====== Given records
(** * FileShare backend: access control, sharing and OTP verification

    A shallow embedding of the Express controllers of the FileShare backend
    (controllers/documents.js, controllers/auth.js, middleware/auth.js,
    models/Document.js and the route validators), with the properties of
    its specification stated and proved over the embedding.

    Conventions of the embedding
    - A MongoDB collection of documents is a finite map from [_id] to the
      remaining fields; the users collection is a list in insertion order
      (it is searched by email as well as by id).
    - An [ObjectId] is its hexadecimal string of 24 digits, so
      [.toString()] is the identity and [===] on ids is string equality.
      An [:id] of a path is any string: [findById] casts it, and throws a
      CastError into the handler's catch when it is not an ObjectId.
    - A string is the sequence of its UTF-16 code units; the embedding
      covers the strings whose code units are below 256.
    - One handler run reads the clock once: every [Date.now()] of the run
      returns [Date_now env].
    - What a handler awaits from the outside world (cloudinary, the id the
      database assigns) is read from an environment record [Env]; a rejected
      promise is [inl message].  The database does not fail, except that
      a create under an [_id] already in use is refused.
    - A handler returns the response it sends, the store it leaves and the
      ordered list of external effects it performed. *)

From Stdlib Require Import ZArith String Ascii List Bool Lia.
From stdpp Require Import base option list strings gmap fin_maps.
Import ListNotations.
Local Open Scope string_scope.
Local Open Scope Z_scope.

(** JavaScript [===] and [!==] on strings. *)
Local Infix "===" := String.eqb (at level 70, no associativity).
Local Notation "a '!==' b" := (negb (String.eqb a b)) (at level 70, no associativity).

(** ** Data model *)

Abbreviation ObjectId := string (only parsing).

(** models/Document.js, one element of [sharedWith].  [user] is always set:
    the only writer is the [push] of [shareDocument], so the truthiness
    guards [share.user && ...] of the controllers are constantly true. *)
Record ShareEntry := {
  user : ObjectId;
  accessLevel : string;
  sharedAt : Z
}.

(** models/Document.js, DocumentSchema (the [_id] is the key of the collection). *)
Record Document := {
  title : string;
  description : string;
  documentType : string;
  fileUrl : string;
  publicId : string;
  owner : ObjectId;
  sharedWith : list ShareEntry;
  createdAt : Z;
  updatedAt : Z
}.

Record Otp := {
  code : string;
  expiry : Z
}.

Module User.
(** Modelled from the spec: models/User.js is not among the sources; the
    fields are those of the spec's Identity ([secretHash] is [password],
    [pendingCode] is [otp]) under the names the controllers use. *)
Record t := {
  _id : ObjectId;
  name : string;
  email : string;
  password : option string;
  isVerified : bool;
  otp : option Otp;
  createdAt : Z
}.
End User.
(** Without jitter the emitted position is the clamped request. *)
Lemma send_touch_no_jitter (slot x y pressure : Z) (w : world) :
  input_dev (stealth_dev w) = true ->
  activated (cfg_of w) <> 0 ->
  jitter_range (cfg_of w) <= 0 ->
  sink (send_touch_event_safe slot x y pressure w) =
    sink w ++ report_touch slot
                (stealth_clamp x 0 (sub (screen_width (cfg_of w)) 1))
                (stealth_clamp y 0 (sub (screen_height (cfg_of w)) 1))
                (stealth_clamp pressure 0 255).
Proof.
  intros Hd Ha Hj. unfold send_touch_event_safe.
  rewrite Hd. unfold truthy.
  replace (activated (cfg_of w) =? 0) with false by (symmetry; apply Z.eqb_neq; exact Ha).
  cbn [negb orb].
  replace (jitter_range (cfg_of w) >? 0) with false
    by (symmetry; destruct (Z.gtb_spec (jitter_range (cfg_of w)) 0); [lia|reflexivity]).
  reflexivity.
Qed.

(** C3 (clamping): in every reachable state, whatever a call to the injection
    engine emits has its coordinates inside
    [0, screen_width-1] x [0, screen_height-1], jitter included; and with the
    service activated and jitter disabled a press requested at (5000, -100)
    is reported at (2799, 0) on the 2800x2000 screen. *)
Theorem send_touch_event_safe_clamped
    (HZ : Z) (w : world) (slot x y pressure : Z) :
  reachable HZ w ->
  screen_width (cfg_of w) = 2800 /\ screen_height (cfg_of w) = 2000 /\
  Forall (coords_in_screen (cfg_of w))
    (emitted_by w (send_touch_event_safe slot x y pressure w)) /\
  (activated (cfg_of w) <> 0 -> jitter_range (cfg_of w) <= 0 -> 0 < pressure ->
   emitted_by w (send_touch_event_safe slot 5000 (-100) pressure w) =
     [input_mt_slot slot; input_mt_report_slot_state true;
      input_report_abs ABS_MT_POSITION_X 2799;
      input_report_abs ABS_MT_POSITION_Y 0;
      input_report_abs ABS_MT_PRESSURE (stealth_clamp pressure 0 255);
      input_report_abs ABS_MT_TOUCH_MAJOR 10;
      input_report_abs ABS_MT_TRACKING_ID slot;
      input_sync]).
Proof.
  intros R. destruct (reachable_fixed HZ w R) as [Hd Hf].
  unfold fixed in Hf. injection Hf as Hw Hh _ _ _ _ _.
  split; [exact Hw|]. split; [exact Hh|]. split.
  - apply send_touch_in_screen; lia.
  - intros Ha Hj Hp.
    rewrite (emitted_by_app _ _ _ (send_touch_no_jitter slot 5000 (-100) pressure w Hd Ha Hj)).
    rewrite Hw, Hh. unfold report_touch.
    replace (stealth_clamp pressure 0 255 >? 0) with true.
    + reflexivity.
    + symmetry. apply Z.gtb_lt. unfold stealth_clamp.
      destruct (Z.ltb_spec pressure 0); [lia|].
      destruct (Z.gtb_spec pressure 255); lia.
Qed.

Lemma reachable_run (HZ : Z) (ops : list operation) :
  forall w, reachable HZ w -> reachable HZ (run HZ ops w).
Proof.
  unfold run. induction ops as [|o ops IH]; intros w R; cbn [fold_left].
  - exact R.
  - apply IH. apply reach_step. exact R.
Qed.
(** * Evalya interview session: a shallow embedding

    This development models the session orchestration logic of
    [src/components/InterviewSession.tsx] and the completion handler of
    [src/App.tsx] as pure functions over an explicit component state, and
    proves properties of the termination latch, the silence protocol, the
    transcript accumulator, the voice activity detector, the playback
    scheduler, the proctoring monitor, the mute toggle and the evaluation
    step. It then follows the component along all its runs (counters,
    teardown, countdown, tool calls, turn taking, the shape of the
    transcript, the audio sources), and models the navigation of [App]
    with the screens around it: the profile form, the instructions screen
    and the result screen.

    Conventions.
    - A JavaScript string is the list of its UTF-16 code units.
    - Counters and millisecond timestamps ([Date.now()]) are integers.
    - The microphone signal and the noise floor are IEEE 754 binary64
      values, computed with the kernel's primitive floats.
    - In the session component the audio-clock times (seconds) are exact
      rationals, which is enough where they are compared or reset. The
      arithmetic of the playback scheduler is followed on IEEE 754
      doubles in [Scheduler].
    - React state setters and ref assignments become updates of one record;
      [setTimeout] callbacks are kept in a queue ordered by due time. *)

From Stdlib Require Import List Bool ZArith QArith Lia Lqa String Ascii.
From Stdlib Require Import Qminmax Floats.PrimFloat.
From Stdlib Require Numbers.Cyclic.Int63.Uint63.
From Stdlib Require Floats.FloatAxioms Floats.SpecFloat Floats.FloatOps.
Import ListNotations.

Set Warnings "-inexact-float,-abstract-large-number,-register-all".
Local Open Scope Z_scope.

(** * The model *)

(** ** JavaScript strings *)

Module JSString.

Definition jsstring : Type := list N.

(** An ASCII literal as a JavaScript string. *)
Definition js (s : string) : jsstring :=
  map N_of_ascii (list_ascii_of_string s).

(** Truthiness of a string: every string but the empty one. *)
Definition truthy (s : jsstring) : bool :=
  match s with [] => false | _ :: _ => true end.

Fixpoint eqb (a b : jsstring) : bool :=
  match a, b with
  | [], [] => true
  | x :: a', y :: b' => N.eqb x y && eqb a' b'
  | _, _ => false
  end.

(** [s.startsWith(p)] *)
Fixpoint startsWith (p s : jsstring) : bool :=
  match p, s with
  | [], _ => true
  | _ :: _, [] => false
  | x :: p', y :: s' => N.eqb x y && startsWith p' s'
  end.

(** [s.includes(p)] *)
Fixpoint includes (p s : jsstring) : bool :=
  startsWith p s ||
  match s with
  | [] => false
  | _ :: s' => includes p s'
  end.

(** ECMAScript WhiteSpace and LineTerminator code points, the ones
    [String.prototype.trim] strips. *)
Definition isWhiteSpace (c : N) : bool :=
  let c := Z.of_N c in
  ((9 <=? c) && (c <=? 13)) || (c =? 32) || (c =? 160) || (c =? 5760)
  || ((8192 <=? c) && (c <=? 8202)) || (c =? 8232) || (c =? 8233)
  || (c =? 8239) || (c =? 8287) || (c =? 12288) || (c =? 65279).

Fixpoint trimStart (s : jsstring) : jsstring :=
  match s with
  | [] => []
  | c :: s' => if isWhiteSpace c then trimStart s' else s
  end.

Definition trimEnd (s : jsstring) : jsstring := rev (trimStart (rev s)).

Definition trim (s : jsstring) : jsstring := trimEnd (trimStart s).

(** [l.join(sep)] *)
Fixpoint join (sep : jsstring) (l : list jsstring) : jsstring :=
  match l with
  | [] => []
  | [x] => x
  | x :: l' => x ++ sep ++ join sep l'
  end.
Lemma iterate_S step n th :
  iterate step (S n) th =
  flat_map (fun th1 =>
              (if (length (fst th1) <? length (fst th))%nat
               then iterate step n th1 else []) ++ [th1]) (step th).
Proof. reflexivity. Qed.

(** [p+] on a class reads a non-empty run of [p] bytes, longest first. *)
Lemma iterate_class p caps : forall n s,
  (length s < n)%nat ->
  iterate (run (Class p)) n (s, caps) = map (fun r => (r, caps)) (plus_rests p s).
Proof.
  induction n as [|n IH]; intros s Hn; [lia|].
  rewrite iterate_S. destruct s as [|c t]; [reflexivity|].
  rewrite run_Class. simpl plus_rests.
  destruct (p c); [|reflexivity].
  simpl flat_map. simpl fst. simpl length.
  assert (E : (length t <? S (length t))%nat = true) by (apply Nat.ltb_lt; lia).
  rewrite E, app_nil_r, IH by (simpl in Hn; lia).
  rewrite map_app. reflexivity.
Qed.

Lemma run_plus_class p s caps :
  run (Plus (Class p)) (s, caps) = map (fun r => (r, caps)) (plus_rests p s).
Proof. rewrite run_Plus. apply iterate_class. simpl. lia. Qed.

(** Of what [p+] can leave, only the empty rest passes [$], and it is
    there when [p+] can read the whole input. *)
Lemma plus_rests_end {X} p (f : str -> X) s :
  flat_map (fun x => if is_empty x then [f x] else []) (plus_rests p s) =
  if negb (is_empty s) && forallb p s then [f []] else [].
Proof.
  induction s as [|c t IH]; [reflexivity|].
  simpl plus_rests. simpl forallb. simpl is_empty. simpl negb.
  destruct (p c); [|reflexivity].
  rewrite flat_map_app, IH. simpl flat_map. rewrite app_nil_r.
  destruct t as [|c' t]; [reflexivity|].
  simpl is_empty. simpl negb. simpl andb. apply app_nil_r.
Qed.

Lemma consumed_all s : consumed s [] = s.
Proof. unfold consumed. simpl. rewrite Nat.sub_0_r. apply firstn_all. Qed.

Lemma consumed_app g x : consumed (g ++ x) x = g.
Proof.
  unfold consumed. rewrite length_app.
  replace (length g + length x - length x)%nat with (length g) by lia.
  rewrite firstn_app, firstn_all, Nat.sub_diag. simpl. apply app_nil_r.
Qed.

Lemma run_reg_tail r caps :
  run reg_tail (r, caps) =
  if ext_tail r then [([], (2, r) :: (3, tl r) :: caps)] else [].
Proof.
  unfold reg_tail. rewrite run_Cat, run_Group, run_Cat.
  destruct r as [|c r']; [reflexivity|].
  rewrite run_Class. unfold ext_tail.
  destruct (dot_char c); [|reflexivity].
  rewrite flat_map_one.
  rewrite run_Group, run_plus_class, !map_map, flat_map_map.
  simpl fst. simpl snd. simpl andb.
  rewrite (flat_map_ext _
    (fun x => if is_empty x
              then [(fun x => (x, (2, consumed (c :: r') x) :: (3, consumed r' x) :: caps)) x]
              else [])) by (intros x; rewrite run_EndText; reflexivity).
  rewrite plus_rests_end, !consumed_all. reflexivity.
Qed.

Lemma run_reg s :
  run reg (s, []) =
  flat_map (fun x => run reg_tail (x, [(1, consumed s x)])) (plus_rests any_char s).
Proof.
  unfold reg. fold reg_tail.
  rewrite run_Cat, run_Group, run_plus_class, map_map, flat_map_map.
  reflexivity.
Qed.

Lemma plus_rests_in p s x :
  In x (plus_rests p s) ->
  exists g, g <> [] /\ s = g ++ x /\ Forall (fun c => p c = true) g.
Proof.
  revert x. induction s as [|c t IH]; intros x Hx; [destruct Hx|].
  simpl in Hx. destruct (p c) eqn:Hc; [|destruct Hx].
  apply in_app_or in Hx. destruct Hx as [Hx | [<- | []]].
  - destruct (IH x Hx) as (g & _ & -> & Hg).
    exists (c :: g). repeat split; [congruence | constructor; assumption].
  - exists [c]. repeat split; [congruence | constructor; [assumption | constructor]].
Qed.

Lemma plus_rests_all p g x :
  g <> [] -> Forall (fun c => p c = true) g -> In x (plus_rests p (g ++ x)).
Proof.
  intros Hne Hg. induction Hg as [|c g Hc Hg IH]; [congruence|].
  simpl. rewrite Hc. apply in_or_app.
  destruct g as [|c' g]; [right; left; reflexivity|].
  left. apply IH. congruence.
Qed.

Lemma ext_tail_spec r :
  ext_tail r = true <-> exists ext, r = "."%char :: ext /\ is_ext ext.
Proof.
  unfold ext_tail, is_ext. split.
  - destruct r as [|c r']; [discriminate|]. intros H.
    apply andb_prop in H. destruct H as [Hc H].
    apply andb_prop in H. destruct H as [Hne Hw].
    apply Ascii.eqb_eq in Hc. subst c. exists r'.
    repeat split; [|assumption]. destruct r'; [discriminate | congruence].
  - intros (ext & -> & Hne & Hw). rewrite Hw.
    destruct ext; [congruence | reflexivity].
Qed.
(** * InvoiceFlow AI backend: a shallow embedding of [main.py] and [schemas.py]

    The development follows the layout of the service:
    - [Py]       the Python built-ins and [os.path] helpers that [main.py] calls,
                 on ASCII text;
    - [Bson]     [bson.ObjectId] parsing and printing;
    - [Store]    the document store consumed by the handlers;
    - [User], [Invoice]  the pydantic models of [schemas.py];
    - [CreateUserRequest], [UpdateInvoiceRequest], [mock_ai_extract] and the
      handlers [create_user], [upload_invoice], [update_invoice] of [main.py];
    - the theorems about them. *)

From Stdlib Require Import ZArith QArith String Ascii List DecimalString DecimalPos DecimalZ.
From stdpp Require Import gmap strings list fin_maps.

Local Open Scope string_scope.
Local Open Scope Z_scope.

(** ** Python values and exceptions *)

(** A Python [float] is kept as the exact rational it denotes, in lowest
    terms ([Qred]), so that Leibniz equality is numeric equality.  CPython
    rounds a decimal literal to the nearest binary64; every amount the
    theorems below compute ([199.0], [250.5], [1.0], epoch seconds) is
    exactly representable, so no rounding is involved in them. *)
Inductive value : Type :=
  | VNone
  | VStr (s : string)
  | VBool (b : bool)
  | VInt (z : Z)
  | VFloat (q : Q).

#[global] Instance Q_eq_dec : EqDecision Q.
Proof. solve_decision. Defined.

#[global] Instance value_eq_dec : EqDecision value.
Proof. solve_decision. Defined.

(** A document (a Python [dict] with string keys, a BSON document). *)
Abbreviation document := (gmap string value).

(** Exceptions deriving from [Exception].  [HTTPException] is the only class
    the handlers raise themselves; [Raised cls msg] stands for any other
    exception, by class name and message. *)
Inductive pyexn : Type :=
  | HTTPException (status_code : Z) (detail : string)
  | Raised (cls : string) (msg : string).

(** The status line FastAPI answers with: the code of an [HTTPException],
    500 for any other exception that leaves a handler, 200 otherwise. *)
Definition http_status {A : Type} (r : pyexn + A) : Z :=
  match r with
  | inr _ => 200
  | inl (HTTPException code _) => code
  | inl (Raised _ _) => 500
  end.

Module Py.

(** *** [str] methods, on ASCII text

    The model covers text made of ASCII characters (codes 0 to 127): on it
    the functions of this module are those of Python.  The classes of
    characters ([isdigit], [isalpha], upper and lower case) are the ASCII
    ones.  Python has digits and letters above 127 too (the superscript two,
    U+00B2, passes [isdigit]; the accented letters pass [isalpha] and have
    an upper and a lower case); a character of code 128 or more is no digit,
    no letter and caseless here.  A statement whose truth depends on the
    class or the case of such characters carries the hypothesis that the
    text is ASCII ([is_ascii] below).  The other functions ([len],
    [replace], [split], [rfind], slices, [zfill]) do not look at classes. *)

Definition is_digit_char (c : ascii) : bool :=
  (48 <=? nat_of_ascii c)%nat && (nat_of_ascii c <=? 57)%nat.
============
## Assigned task:
Leave out every line above except those from the line with "From Stdlib Require Floats.FloatAxioms" up to and including the line with "(** ECMAScript WhiteSpace", and copy those exactly.

## Exercise output:
From Stdlib Require Floats.FloatAxioms Floats.SpecFloat Floats.FloatOps.
Import ListNotations.

Set Warnings "-inexact-float,-abstract-large-number,-register-all".
Local Open Scope Z_scope.

(** * The model *)

(** ** JavaScript strings *)

Module JSString.

Definition jsstring : Type := list N.

(** An ASCII literal as a JavaScript string. *)
Definition js (s : string) : jsstring :=
  map N_of_ascii (list_ascii_of_string s).

(** Truthiness of a string: every string but the empty one. *)
Definition truthy (s : jsstring) : bool :=
  match s with [] => false | _ :: _ => true end.

Fixpoint eqb (a b : jsstring) : bool :=
  match a, b with
  | [], [] => true
  | x :: a', y :: b' => N.eqb x y && eqb a' b'
  | _, _ => false
  end.

(** [s.startsWith(p)] *)
Fixpoint startsWith (p s : jsstring) : bool :=
  match p, s with
  | [], _ => true
  | _ :: _, [] => false
  | x :: p', y :: s' => N.eqb x y && startsWith p' s'
  end.

(** [s.includes(p)] *)
Fixpoint includes (p s : jsstring) : bool :=
  startsWith p s ||
  match s with
  | [] => false
  | _ :: s' => includes p s'
  end.

(** ECMAScript WhiteSpace and LineTerminator code points, the ones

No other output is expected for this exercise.